If you’re a stickler for precision, however, switch to Cinema Pro or Custom mode. When using Sony televisions as game displays, they should always be set to game mode to ensure the fastest response time possible
Sony has a well-deserved reputation for having the best motion processing in the TV world. However, this does not mean that the user cannot improve the image from its original state. Smooth and Standard settings are generally best avoided, at least when watching movies.
Such settings can cause unwanted processing side effects and make motion unnaturally smooth.
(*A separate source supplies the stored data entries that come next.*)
(* ===== verification/EvmJump.v ===== *)
(** * The analysis of jump destinations

    [codeBitmap] marks the bytes of the code that are data of a [PUSH], eight bits at
    a time, and [validJumpdest] lets a jump go to a [JUMPDEST] that is not marked.
    The reference reads the code from its start, one instruction after the other. *)

From Stdlib Require Import ZArith Lia.
From S2P Require Import Prelude Common StateDb Svm EvmWord Evm EvmAlu.

Open Scope Z_scope.

(** ** The reference *)

(** The bytes of data that follow an instruction. *)
Definition push_size (op : Z) : Z := if (PUSH1 <=? op) && (op <=? PUSH32) then op - PUSH1 + 1 else 0.

(** The positions that an execution without jumps goes through. *)
Inductive instruction_at (code : bytes) : Z -> Prop :=
| instruction_first : instruction_at code 0
| instruction_next pos op :
    instruction_at code pos -> code !! Z.to_nat pos = Some op ->
    instruction_at code (pos + 1 + push_size op).

Lemma push_size_range op : 0 <= push_size op <= 32.
Proof.
  unfold push_size, PUSH1, PUSH32.
  destruct (Z.leb_spec 0x60 op), (Z.leb_spec op 0x7f); cbn [andb]; lia.
Qed.

Lemma instruction_at_nonneg code pos : instruction_at code pos -> 0 <= pos.
Proof. induction 1 as [|pos op _ IH _]; [lia|]. pose proof (push_size_range op). lia. Qed.

(** No instruction starts in the data of another. *)
Lemma instructions_apart code a b :
  instruction_at code a -> instruction_at code b -> a < b ->
  exists op, code !! Z.to_nat a = Some op /\ a + 1 + push_size op <= b.
Proof.
  intros Ha Hb. revert a Ha. induction Hb as [|b op Hb IH Hop]; intros a Ha Hlt.
  { apply instruction_at_nonneg in Ha. lia. }
  pose proof (push_size_range op). destruct (Z.lt_trichotomy a b) as [Hab|[->|Hab]].
  - destruct (IH a Ha Hab) as (op' & Hop' & Hle). exists op'. split; [done|lia].
  - by exists op.
  - exfalso. induction Ha as [|a opa Ha IHa Hopa]; [apply instruction_at_nonneg in Hb; lia|].
    pose proof (push_size_range opa). destruct (Z.lt_trichotomy a b) as [Hab'|[->|Hab']].
    + destruct (IH a Ha Hab') as (op' & Hop' & Hle). assert (op' = opa) as -> by congruence. lia.
    + assert (op = opa) as -> by congruence. lia.
    + apply IHa; lia.
Qed.

(** ** The bits *)

Definition mask (p : Z) : Z := Z.shiftr 0x80 (p mod 8).

Definition marked (bits : bytes) (p : Z) : bool :=
  match bits !! Z.to_nat (p / 8) with
  | Some x => negb (Z.land x (mask p) =? 0)
  | None => false
  end.

Lemma codeSegment_marked bits p :
  0 <= p -> p / 8 < Z.of_nat (length bits) -> codeSegment bits p = Some (negb (marked bits p)).
Proof.
  intros Hp Hl. unfold codeSegment, marked.
  destruct (lookup_lt_is_Some_2 bits (Z.to_nat (p / 8))) as [x ->]; [zdiv|].
  by rewrite negb_involutive.
Qed.

Lemma land_lor_zero x b m : (Z.land (Z.lor x b) m =? 0) = (Z.land x m =? 0) && (Z.land b m =? 0).
Proof.
  rewrite Z.land_lor_distr_l. apply eq_true_iff_eq. rewrite andb_true_iff, !Z.eqb_eq.
  apply Z.lor_eq_0_iff.
Qed.

(** The bits of a byte at [i], [b] being added. *)
Lemma bit_or_spec bits i b :
  0 <= i < Z.of_nat (length bits) ->
  exists bits', bit_or bits i b = Some bits' /\ length bits' = length bits
    /\ forall p, 0 <= p -> marked bits' p = ((p / 8 =? i) && negb (Z.land b (mask p) =? 0)) || marked bits p.
Proof.
  intros Hi. unfold bit_or. destruct (lookup_lt_is_Some_2 bits (Z.to_nat i)) as [x Hx]; [lia|].
  rewrite Hx. eexists. split; [done|]. split; [apply length_insert|]. intros p Hp. unfold marked.
  destruct (Z.eqb_spec (p / 8) i) as [->|Hne]; cbn [andb orb].
  - rewrite list_lookup_insert_eq by lia. rewrite Hx, land_lor_zero, negb_andb. apply orb_comm.
  - rewrite list_lookup_insert_ne; [done|]. zdiv.
Qed.

(** The bits of the bytes that the two setters add. *)
Lemma bit_cases (P : Z -> Z -> Prop) :
  Forall (fun k => Forall (P k) [0; 1; 2; 3; 4; 5; 6; 7]) [0; 1; 2; 3; 4; 5; 6; 7] ->
  forall a b, P (a mod 8) (b mod 8).
Proof.
  intros HP a b.
  assert (Hin : forall z, z mod 8 ∈ [0; 1; 2; 3; 4; 5; 6; 7]).
  { intros z. pose proof (Z.mod_pos_bound z 8 ltac:(lia)). rewrite !elem_of_cons. lia. }
  rewrite Forall_forall in HP. specialize (HP _ (Hin a)). rewrite Forall_forall in HP.
  exact (HP _ (Hin b)).
Qed.

Lemma set_mask pos p : negb (Z.land (Z.shiftr 0x80 (pos mod 8)) (mask p) =? 0) = (pos mod 8 =? p mod 8).
Proof.
  unfold mask. apply (bit_cases (fun a b => negb (Z.land (Z.shiftr 0x80 a) (Z.shiftr 0x80 b) =? 0) = (a =? b))).
  repeat constructor.
Qed.

Lemma set8_mask pos p :
  negb (Z.land (Z.shiftr 0xFF (pos mod 8)) (mask p) =? 0) = (pos mod 8 <=? p mod 8)
  /\ negb (Z.land (Z.lxor 0xFF (Z.shiftr 0xFF (pos mod 8))) (mask p) =? 0) = (p mod 8 <? pos mod 8).
Proof.
  unfold mask. apply (bit_cases (fun a b =>
    negb (Z.land (Z.shiftr 0xFF a) (Z.shiftr 0x80 b) =? 0) = (a <=? b)
    /\ negb (Z.land (Z.lxor 0xFF (Z.shiftr 0xFF a)) (Z.shiftr 0x80 b) =? 0) = (b <? a))).
  repeat constructor.
Qed.

(** The positions from [a] up to [b]. *)
Definition between (a b p : Z) : bool := (a <=? p) && (p <? b).

Ltac between_cases :=
  unfold between;
  repeat match goal with
  | |- context [?a =? ?b] => destruct (Z.eqb_spec a b)
  | |- context [?a <=? ?b] => destruct (Z.leb_spec a b)
  | |- context [?a <? ?b] => destruct (Z.ltb_spec a b)
  end; cbn [andb orb]; try done; try (exfalso; zdiv).

Lemma bitvec_set_spec bits pos :
  0 <= pos -> pos / 8 < Z.of_nat (length bits) ->
  exists bits', bitvec_set bits pos = Some bits' /\ length bits' = length bits
    /\ forall p, 0 <= p -> marked bits' p = between pos (pos + 1) p || marked bits p.
Proof.
  intros Hpos Hl. destruct (bit_or_spec bits (pos / 8) (Z.shiftr 0x80 (pos mod 8)) ltac:(zdiv))
    as (bits' & Hb & Hlen & Hm). exists bits'. repeat (split; [done|]). intros p Hp.
  rewrite Hm, set_mask by done. f_equal. between_cases.
Qed.

Lemma bitvec_set8_spec bits pos :
  0 <= pos -> pos / 8 + 1 < Z.of_nat (length bits) ->
  exists bits', bitvec_set8 bits pos = Some bits' /\ length bits' = length bits
    /\ forall p, 0 <= p -> marked bits' p = between pos (pos + 8) p || marked bits p.
Proof.
  intros Hpos Hl. unfold bitvec_set8.
  destruct (bit_or_spec bits (pos / 8) (Z.shiftr 0xFF (pos mod 8)) ltac:(zdiv)) as (b1 & -> & Hl1 & Hm1).
  destruct (bit_or_spec b1 (pos / 8 + 1) (Z.lxor 0xFF (Z.shiftr 0xFF (pos mod 8))) ltac:(zdiv))
    as (b2 & -> & Hl2 & Hm2). exists b2. split; [done|]. split; [congruence|]. intros p Hp.
  rewrite Hm2, Hm1 by done. destruct (set8_mask pos p) as [-> ->]. rewrite orb_assoc. f_equal.
  between_cases.
Qed.

Lemma between_app a b c p : a <= b <= c -> between a b p || between b c p = between a c p.
Proof. intros Habc. between_cases. Qed.

(** The loop over the data of an instruction. *)
Lemma set_bits_spec fuel numbits bits pc :
  0 <= numbits <= Z.of_nat fuel -> 0 <= pc -> (pc + numbits) / 8 < Z.of_nat (length bits) ->
  exists bits', set_bits fuel numbits bits pc = Some (bits', pc + numbits) /\ length bits' = length bits
    /\ forall p, 0 <= p -> marked bits' p = between pc (pc + numbits) p || marked bits p.
Proof.
  revert numbits bits pc. induction fuel as [|fuel IH]; intros numbits bits pc Hn Hpc Hl; cbn [set_bits].
  { exists bits. assert (numbits = 0) as -> by lia. rewrite Z.add_0_r. repeat (split; [done|]).
    intros p Hp. between_cases. }
  destruct (Z.leb_spec 8 numbits).
  { destruct (bitvec_set8_spec bits pc) as (b1 & -> & Hl1 & Hm1); [done|zdiv|].
    destruct (IH (numbits - 8) b1 (pc + 8)) as (b2 & Hb & Hl2 & Hm2); [lia..|rewrite Hl1; zdiv|].
    exists b2. rewrite Hb. split; [do 2 f_equal; lia|]. split; [congruence|]. intros p Hp.
    rewrite Hm2, Hm1, orb_assoc, (orb_comm (between _ _ _) (between _ _ _)), between_app by lia.
    do 2 f_equal. lia. }
  destruct (Z.ltb_spec 0 numbits).
  - destruct (bitvec_set_spec bits pc) as (b1 & -> & Hl1 & Hm1); [done|zdiv|].
    destruct (IH (numbits - 1) b1 (pc + 1)) as (b2 & Hb & Hl2 & Hm2); [lia..|rewrite Hl1; zdiv|].
    exists b2. rewrite Hb. split; [do 2 f_equal; lia|]. split; [congruence|]. intros p Hp.
    rewrite Hm2, Hm1, orb_assoc, (orb_comm (between _ _ _) (between _ _ _)), between_app by lia.
    do 2 f_equal. lia.
  - exists bits. assert (numbits = 0) as -> by lia. rewrite Z.add_0_r. repeat (split; [done|]).
    intros p Hp. between_cases.
Qed.

(** ** The loop over the code *)

(** What the bits say before [pc]: the instructions are not marked, and nothing is
    from there on. *)
Record scanned (code bits : bytes) (pc : Z) : Prop := {
  sc_at : instruction_at code pc;
  sc_before : forall p, 0 <= p < pc -> marked bits p = false <-> instruction_at code p;
  sc_after : forall p, pc <= p -> marked bits p = false
}.

Lemma scanned_step code bits bits' pc op :
  scanned code bits pc -> code !! Z.to_nat pc = Some op ->
  (forall p, 0 <= p -> marked bits' p = between (pc + 1) (pc + 1 + push_size op) p || marked bits p) ->
  scanned code bits' (pc + 1 + push_size op).
Proof.
  intros [Hat Hbefore Hafter] Hop Hm. pose proof (instruction_at_nonneg _ _ Hat).
  pose proof (push_size_range op). constructor.
  - by apply instruction_next.
  - intros p Hp. rewrite Hm by lia. destruct (Z.lt_trichotomy p pc) as [Hlt|[->|Hgt]].
    + rewrite <- Hbefore by lia. unfold between. rewrite (proj2 (Z.leb_gt (pc + 1) p)) by lia. done.
    + rewrite Hafter by lia. unfold between. rewrite (proj2 (Z.leb_gt (pc + 1) pc)) by lia. done.
    + unfold between. rewrite (proj2 (Z.leb_le (pc + 1) p)), (proj2 (Z.ltb_lt p _)) by lia.
      split; [done|]. intros Hi. destruct (instructions_apart code pc p Hat Hi Hgt) as (op' & Hop' & Hle).
      assert (op' = op) as -> by congruence. lia.
  - intros p Hp. rewrite Hm, Hafter by lia. unfold between.
    rewrite (proj2 (Z.ltb_ge p _)) by lia. by rewrite andb_false_r.
Qed.

Lemma bits_length n : Z.of_nat (n / 8 + 1 + 4) = Z.of_nat n / 8 + 5.
Proof. rewrite !Nat2Z.inj_add, Nat2Z.inj_div. lia. Qed.

Lemma bitmap_loop_spec fuel code bits pc :
  Z.of_nat (length code) - pc <= Z.of_nat fuel ->
  length bits = (length code / 8 + 1 + 4)%nat -> scanned code bits pc ->
  exists bits' pc', bitmap_loop fuel code bits pc = Some bits' /\ length bits' = length bits
    /\ Z.of_nat (length code) <= pc' /\ scanned code bits' pc'.
Proof.
  revert bits pc. induction fuel as [|fuel IH]; intros bits pc Hf Hl Hs; cbn [bitmap_loop].
  { exists bits, pc. repeat (split; [done|]). split; [lia|done]. }
  pose proof (instruction_at_nonneg _ _ (sc_at _ _ _ Hs)) as Hpc.
  destruct (code !! Z.to_nat pc) as [op|] eqn:Hop.
  2: { exists bits, pc. repeat (split; [done|]). apply lookup_ge_None in Hop. split; [lia|done]. }
  pose proof (lookup_lt_Some _ _ _ Hop). pose proof (push_size_range op) as Hr.
  pose proof (fun bits' => scanned_step code bits bits' pc op Hs Hop) as Hstep.
  assert (Hnext : forall bits', length bits' = length bits -> 
    (forall p, 0 <= p -> marked bits' p = between (pc + 1) (pc + 1 + push_size op) p || marked bits p) ->
    exists bits'' pc', bitmap_loop fuel code bits' (pc + 1 + push_size op) = Some bits''
      /\ length bits'' = length bits /\ Z.of_nat (length code) <= pc' /\ scanned code bits'' pc').
  { intros bits' Hl' Hm. destruct (IH bits' (pc + 1 + push_size op)) as (b & pc' & ? & ? & ? & ?);
      [lia|congruence|by apply Hstep|]. exists b, pc'. repeat (split; [done || congruence|]). done. }
  clear IH Hstep. unfold push_size in Hnext, Hr. destruct (_ && _).
  - destruct (set_bits_spec 32 (op - PUSH1 + 1) bits (pc + 1)) as (b & -> & Hlb & Hmb);
      [lia..|rewrite Hl, bits_length; zdiv|]. by apply Hnext.
  - rewrite Z.add_0_r in Hnext. apply Hnext; [done|]. intros p Hp. between_cases.
Qed.

Lemma marked_zeros n p : marked (replicate n 0) p = false.
Proof.
  unfold marked. destruct (replicate n 0 !! Z.to_nat (p / 8)) eqn:Hx; [|done].
  apply lookup_replicate in Hx as [-> _]. done.
Qed.

Lemma codeBitmap_spec code :
  exists bits, codeBitmap code = Some bits
    /\ forall p, 0 <= p < Z.of_nat (length code) ->
       exists b, codeSegment bits p = Some b /\ (b = true <-> instruction_at code p).
Proof.
  destruct (bitmap_loop_spec (length code) code (replicate (length code / 8 + 1 + 4) 0) 0)
    as (bits & pc & Hb & Hl & Hpc & Hs).
  - lia.
  - apply length_replicate.
  - constructor; [constructor|intros; lia|]. intros p _. apply marked_zeros.
  - exists bits. split; [exact Hb|]. intros p Hp. rewrite length_replicate in Hl.
    exists (negb (marked bits p)). split; [apply codeSegment_marked; [lia|rewrite Hl, bits_length; zdiv]|].
    rewrite <- (sc_before _ _ _ Hs) by lia. by destruct (marked bits p).
Qed.

(** C10: The analysis of a code never reads or writes outside its bits, and a
    jump is valid exactly to a JUMPDEST that is an instruction of the code
    read from its start, not data of a PUSH: the bits that are set eight at
    a time mark exactly the data. *)
Theorem valid_jumps code dest :
  Z.of_nat (length code) <= 2 ^ 62 -> 0 <= dest ->
  exists b, validJumpdest code dest = Some b
    /\ (b = true <-> code !! Z.to_nat dest = Some JUMPDEST /\ instruction_at code dest).
Proof.
  intros Hlen Hd. destruct (codeBitmap_spec code) as (bits & Hbits & Hseg).
  destruct (BitLen_bound dest Hd) as [Hbound Hpos]. unfold validJumpdest, big_Uint64.
  destruct (Z.leb_spec 63 (BitLen dest)) as [Hbig|Hsmall]; cbn [orb].
  { exists false. split; [done|]. split; [done|]. intros [Hc%lookup_lt_Some _]. exfalso.
    unfold BitLen in Hbig. destruct (Z.eqb_spec dest 0); [lia|]. rewrite Z.abs_eq in Hbig by lia.
    pose proof (Z.log2_spec dest ltac:(lia)).
    pose proof (Z.pow_le_mono_r 2 62 (Z.log2 dest) ltac:(lia) ltac:(lia)). lia. }
  assert (dest < 2 ^ 63).
  { eapply Z.lt_trans; [apply Hbound|]. apply Z.pow_lt_mono_r; lia. }
  rewrite u64_small by (unfold is_u64; lia). destruct (Z.leb_spec (Z.of_nat (length code)) dest).
  { exists false. split; [done|]. split; [done|]. intros [Hc%lookup_lt_Some _]. lia. }
  destruct (lookup_lt_is_Some_2 code (Z.to_nat dest)) as [op Hop]; [lia|].
  unfold GetByte. rewrite (proj2 (Z.ltb_lt _ _)), Hop by done. cbn [default from_option]. unfold id.
  destruct (Z.eqb_spec op JUMPDEST) as [->|Hne]; cbn [negb].
  - rewrite Hbits. destruct (Hseg dest ltac:(lia)) as (b & Hb & Hiff). exists b. split; [done|].
    rewrite Hiff. tauto.
  - exists false. split; [done|]. split; [done|]. intros [[= Hj] _]. by destruct Hne.
Qed.

(** The byte in the data of the first [PUSH2] is not a destination, the one after it
    is. *)
Lemma valid_jumps_witness :
  validJumpdest [0x61; 0x5b; 0x5b; 0x5b] 3 = Some true /\ ~ instruction_at [0x61; 0x5b; 0x5b; 0x5b] 2.
Proof.
  split; [reflexivity|]. intros Hi.
  destruct (valid_jumps [0x61; 0x5b; 0x5b; 0x5b] 2) as (b & Hb & Hiff); [discriminate..|].
  vm_compute in Hb. injection Hb as <-. assert (false = true) as [=] by (by apply Hiff).
Defined.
Sony’s True Cinema mode is the best option for movies, and Clear is worth setting when watching high-quality streaming TV shows.
You can also try a custom setting that keeps the shake and blur components at about 30% of their maximum power. Alternatively, there is the option to follow the advice of Hollywood celebrities like Tom Cruise and Denis Villeneuve and simply turn off all MotionFlow processing.
Personally, however, we think the resulting jitter, especially on lower-budget Sony TVs, would be too distracting for many viewers. The key is to watch a few minutes of each source. You can then figure out which Motionflow setting gives the best results. This can make a big difference in the overall impression of the picture.
Noise reduction processing has its uses. Being able to smooth out excessive grain or digital compression artifacts with low quality sources can provide more watchable end results. However, the key words here are “low quality sources”.
Noise reduction, whether generic or MPEG NR, is designed specifically to eliminate digital compression artifacts. However, it is not required at all for high-quality sources such as 4K or HD Blu-ray, or high-quality 4K streams. However, Sony TVs tend to leave noise reduction systems active.
This can cause a perfect image that does not require noise reduction to look soft and processed, with a lack of fine detail. Therefore, when viewing content from a high-quality source, especially 4K, you should make sure that all noise reduction modes are turned off.
Many Sony TVs have a built-in light sensor that they can use to monitor your surroundings and adjust picture quality accordingly. However, if you are not watching Dolby Vision content on one of the premium Sony TVs that support Dolby Vision IQ, it is recommended that you turn this feature off.
This option can result in noticeable image inconsistency and excessively dim images especially when promoted in a dark room. Dolby Vision IQ uses a light sensor to monitor ambient light levels.
This is needed to continually correct HDR images to ensure that they always retain the same degree of sharpness and impact that they would have shown when developed in a mastering set. However, on older or not-so-expensive TVs, the user will get a rougher effect. In this case, it is best to turn off the light sensor.